Amazon Athena’s Web UI is similar to BigQuery when it comes to defining the dataset and tables. Through the Getting Started with Athena page, you can start using sample data and learn how the interactive querying tool works.
As shown below, you can access Athena using the AWS Management Console. In our case, we chose to query ELB logs:
Let’s try a few queries to see how quickly the results are returned. The queries and results are displayed below the Query Editor window.
Athena vs. BigQuery
In the following sections, we will provide an in-depth comparison of these two tools.
As mentioned above, BigQuery supports native tables. These are optimized for reading data because they are backed by BigQuery storage, which automatically structures, compresses, encrypts, and protects the data. In addition, BigQuery can also run on external storage. In comparison, Athena only supports Amazon S3, which means that a query can be executed only on files stored in an S3 bucket.
The price models for both solutions are the same. Users pay for the S3 storage and the queries that are executed using Athena. AWS Athena is paid per query, where $5 is invoiced for every TB of data that is scanned. Check Amazon’s Athena pricing page to learn more and see several examples.
Google also charges by the amount of data scanned, and the price is the same as for Athena. The storage is $0.02 per GB, which is more or less the same in AWS (the price tiers depends on the overall amount stored). All other operations such as loading data, export, copy or metadata are free.
When it comes to speed, the native tables in BigQuery show good performance. Below, we examined another public dataset called bigquery-public-data.github_repos.licenses. We loaded the same data set to an S3 bucket and executed the following SQL statement, counting the number of licenses in the table (grouped by the license number):
SELECT license, COUNT(*) AS licenses FROM [bigquery-public-data.github_repos.licenses] GROUP BY license ORDER BY licenses DESC
We checked the same results in Athena. The results are shown below:
We see that using BigQuery shows better performance than AWS Athena, but obviously that will not always be the case.
It’s important to note that Amazon Athena supports data partition by any key (unlike BigQuery, which supports date only). With Athena, you can also restrict the amount of scanned data by each query — which leads to improved performance and reduced costs.
For data engineers, UDF is a powerful tool that Athena currently does not support, and the only way to add it is to contact their team at athena-feedback (at) amazon.com. But as we know from Amazon’s release cadence, UDF will be introduced soon.
So, what can we expect from Athena and BigQuery going forward? At this stage, Athena offers a high-level service for querying data already stored in S3. If you’re already an AWS services user and you have data to analyze, just create a table point on S3 and you’re ready to query. What would be nice to have from Athena is additional operations in a table such as appending results of a query to an existing table.

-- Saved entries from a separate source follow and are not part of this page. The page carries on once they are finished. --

Lemma frame_balance_step o w w' :
  disciplined_op o w = true →
  step o w = Ok w' →
  frame_balance w →
  frame_balance w'.
Proof.
  intros Hd Hs Hb f. apply step_inv in Hs. specialize (Hb f).
  destruct o as [this frame|this|this aOther|this aOther|this
    |this aOther|this aOther|this|this|this frame|g fr];
    cbn [disciplined_op] in *.
  - destruct Hs as [H ->]. cbn [slots log].
    pose proof (holders_insert f (slots w) this (Pair frame 0)) as Hi.
    rewrite H, held_inactive in Hi. cbn in Hi. lia.
  - destruct Hs as [H ->]. cbn [slots log].
    pose proof (holders_insert f (slots w) this (Pair None 0)) as Hi.
    rewrite H, held_inactive in Hi. cbn in Hi. lia.
  - destruct Hs as (q & H & Hq & ->). cbn [slots log].
    pose proof (holders_insert f (slots w) this (Pair (mFrame q) 0)) as Hi.
    rewrite H, held_inactive in Hi. cbn in Hi. lia.
  - destruct Hs as (q & Hne & H & Hq & ->). cbn [slots log].
    pose proof (holders_insert f (slots w) this
                  (Pair (mFrame q) (mFrameData q))) as Hi1.
    pose proof (holders_insert f
                  (<[this := Pair (mFrame q) (mFrameData q)]> (slots w))
                  aOther (Pair None 0)) as Hi2.
    rewrite lookup_insert_ne, Hq in Hi2 by done.
    rewrite H, ?held_inactive in *. destruct q. cbn in *. lia.
  - destruct Hs as (p & calls & H & Hc & ->). cbn [slots log].
    pose proof (frame_balance_unlock f w this p calls Hc Hb H).
    pose proof (holders_delete f (slots w) this) as Hi. rewrite H in Hi. lia.
  - destruct Hs as (p & q & H & Hq & [[-> ->]|[Hne ->]]); [done|].
    cbn [slots log].
    rewrite orb_true_iff, bool_decide_eq_true in Hd.
    destruct Hd as [?|Hd]; [done|]. unfold inactive_at in Hd.
    rewrite H, negb_true_iff in Hd.
    pose proof (holders_insert f (slots w) this (Pair (mFrame q) 0)) as Hi.
    rewrite H, held_inactive, (held_not_active _ _ Hd) in Hi. lia.
  - destruct Hs as (p & q & Hne & H & Hq & ->). cbn [slots log].
    unfold inactive_at in Hd. rewrite H, negb_true_iff in Hd.
    pose proof (holders_insert f (slots w) this
                  (Pair (mFrame q) (mFrameData q))) as Hi1.
    pose proof (holders_insert f
                  (<[this := Pair (mFrame q) (mFrameData q)]> (slots w))
                  aOther (Pair None 0)) as Hi2.
    rewrite lookup_insert_ne, Hq in Hi2 by done.
    rewrite H, ?held_inactive, ?(held_not_active _ _ Hd) in *.
    destruct q. cbn in *. lia.
  - destruct Hs as (p & H & Hl). rewrite (LockAndGetData_eq _ _ p H) in Hl.
    rewrite andb_true_iff in Hd. destruct Hd as [Hd1 Hd2].
    unfold inactive_at, stores_nonnull in *.
    rewrite H, ?negb_true_iff in *.
    destruct (mFrame p) as [g|] eqn:Hg; [|by injection Hl as <-].
    destruct (lockResult (frames w g)); injection Hl as <-; cbn [slots log].
    + pose proof (holders_insert f (slots w) this
                    (Pair (Some g) (selected_data (frames w g)))) as Hi.
      rewrite H, (held_not_active _ _ Hd1),
        (held_active f (Pair (Some g) (selected_data (frames w g))) g
           eq_refl Hd2) in Hi.
      unfold selected_call. destruct (isPaletted (frames w g)); frame_ledger.
    + frame_ledger.
  - destruct Hs as (p & calls & H & Hc & ->). cbn [slots log].
    pose proof (frame_balance_unlock f w this p calls Hc Hb H).
    pose proof (holders_insert f (slots w) this (Pair None 0)) as Hi.
    rewrite H, held_inactive in Hi. lia.
  - destruct Hs as (p & calls & H & Hc & ->). cbn [slots log].
    pose proof (frame_balance_unlock f w this p calls Hc Hb H).
    pose proof (holders_insert f (slots w) this (Pair frame 0)) as Hi.
    rewrite H, held_inactive in Hi. lia.
  - by subst w'.
Qed.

Overall, Athena as a new product has potential, and it’s worth waiting to see what it will offer in the near future. As far as BigQuery, although some features are missing such as partitioning with any column in a table, the solution is mature and feature-rich and offers users a good and robust data warehouse solution.
The comparison is not that simple. We’ve been using both.

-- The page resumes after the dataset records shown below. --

(** C10: when [add] throws, the environment it leaves is the one it was given
    (the registry, every [Highlight] with its ranges and its priority, and the
    console), and the shared registry had a collection for the name. *)
Theorem add_throw_env_unchanged name range priority
    (m : MapData) e msg m' e' :
  add name range priority m e = (Throw msg, m', e') →
  e' = e ∧ is_Some (registry_get e name) ∧ shared_has e name range = true.
Proof.
  intros Hadd.
  assert (is_throw (add name range priority m e).1.1 = true) as Hthrow
    by (by rewrite Hadd).
  apply add_throw_iff in Hthrow as [Hhas Hs]. split; [|split; [|done]].
  - unfold add, has in *.
    destruct (map_get m name) as [set|]; [rewrite Hhas in Hadd|];
      rewrite add_shared_throw in Hadd by done; congruence.
  - unfold shared_has in Hs. by destruct (registry_get e name).
Qed.

Lemma add_throw_env_unchanged_witness :
  add "x" 7 5 [] collision_env
  = (Throw already_registered, [Some ("x", [])], collision_env) ∧
  (collision_env = collision_env ∧ is_Some (registry_get collision_env "x") ∧
   shared_has collision_env "x" 7 = true).
Proof.
  split; [vm_compute; reflexivity|].
  apply (add_throw_env_unchanged "x" 7 5 [] collision_env
           already_registered [Some ("x", [])] collision_env).
  vm_compute; reflexivity.
Defined.

(** ** Two registries over one [CSS.highlights] (C4) *)



(** ** [deleteAll] (C5) *)



(** ** [clear] (C6) *)

(** C6: [clear] returns, and what it leaves is what calling [deleteAll] for
    every name of a snapshot of the keys, taken before the first call, leaves:
    the walk over the live iterator visits each name that was a key when
    [clear] was called.  Afterwards [#ranges] has no key, and [has] is [false]
    for every name and range. *)
Theorem clear_deletes_every_name (m : MapData) e :
  ∃ m' e',
    clear m e = Some (m', e') ∧
    clear_snapshot m e = (m', e') ∧
    foldl deleteAll_step (m, e) (map_keys m) = (m', e') ∧
    map_keys m' = [] ∧
    map_size m' = 0 ∧
    ∀ name range, has name range m' = false.
Proof.
  pose proof (clear_snapshot_keys m e) as Hkeys.
  rewrite clear_total. unfold clear_snapshot in *.
  destruct (foldl deleteAll_step (m, e) (map_keys m)) as [m' e'].
  simpl in Hkeys. exists m', e'. repeat split; try done.
  - unfold map_size. by rewrite Hkeys.
  - intros name range. unfold has. by rewrite map_keys_nil_get.
Qed.

(** A ledger with an emptied slot between two names: both names are visited.
    The shared registry has no collection for ["a"], which is reported; under
    ["x"] range [1] is absent from the collection but range [2] comes last,
    and nothing is reported. *)
Example clear_two_names :
  (λ st, (st.1, console st.2))
    <$> clear [Some ("a", [1]); None; Some ("x", [1; 2])] raced_env
  = Some ([None; None; None], [SomeDeletedElsewhere "a"]).
Proof. vm_compute. reflexivity. Qed.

BigQuery is more like Column Oriented Database. Athena is like batch ETL tool. With BQ you pay for columns scanned – not all data. Athena charges you for scans on entire s3 dataset. This may be multiple of what BigQuery needs for particular query.
No, Athena does not need to scan entire dataset, if you:
– use columnar data format (Parquet and ORC supported)
– partition data (only relevant partitions are scanned)
– compress data (decreases amount of scanned data)
So, in the end, Athena might be cheaper.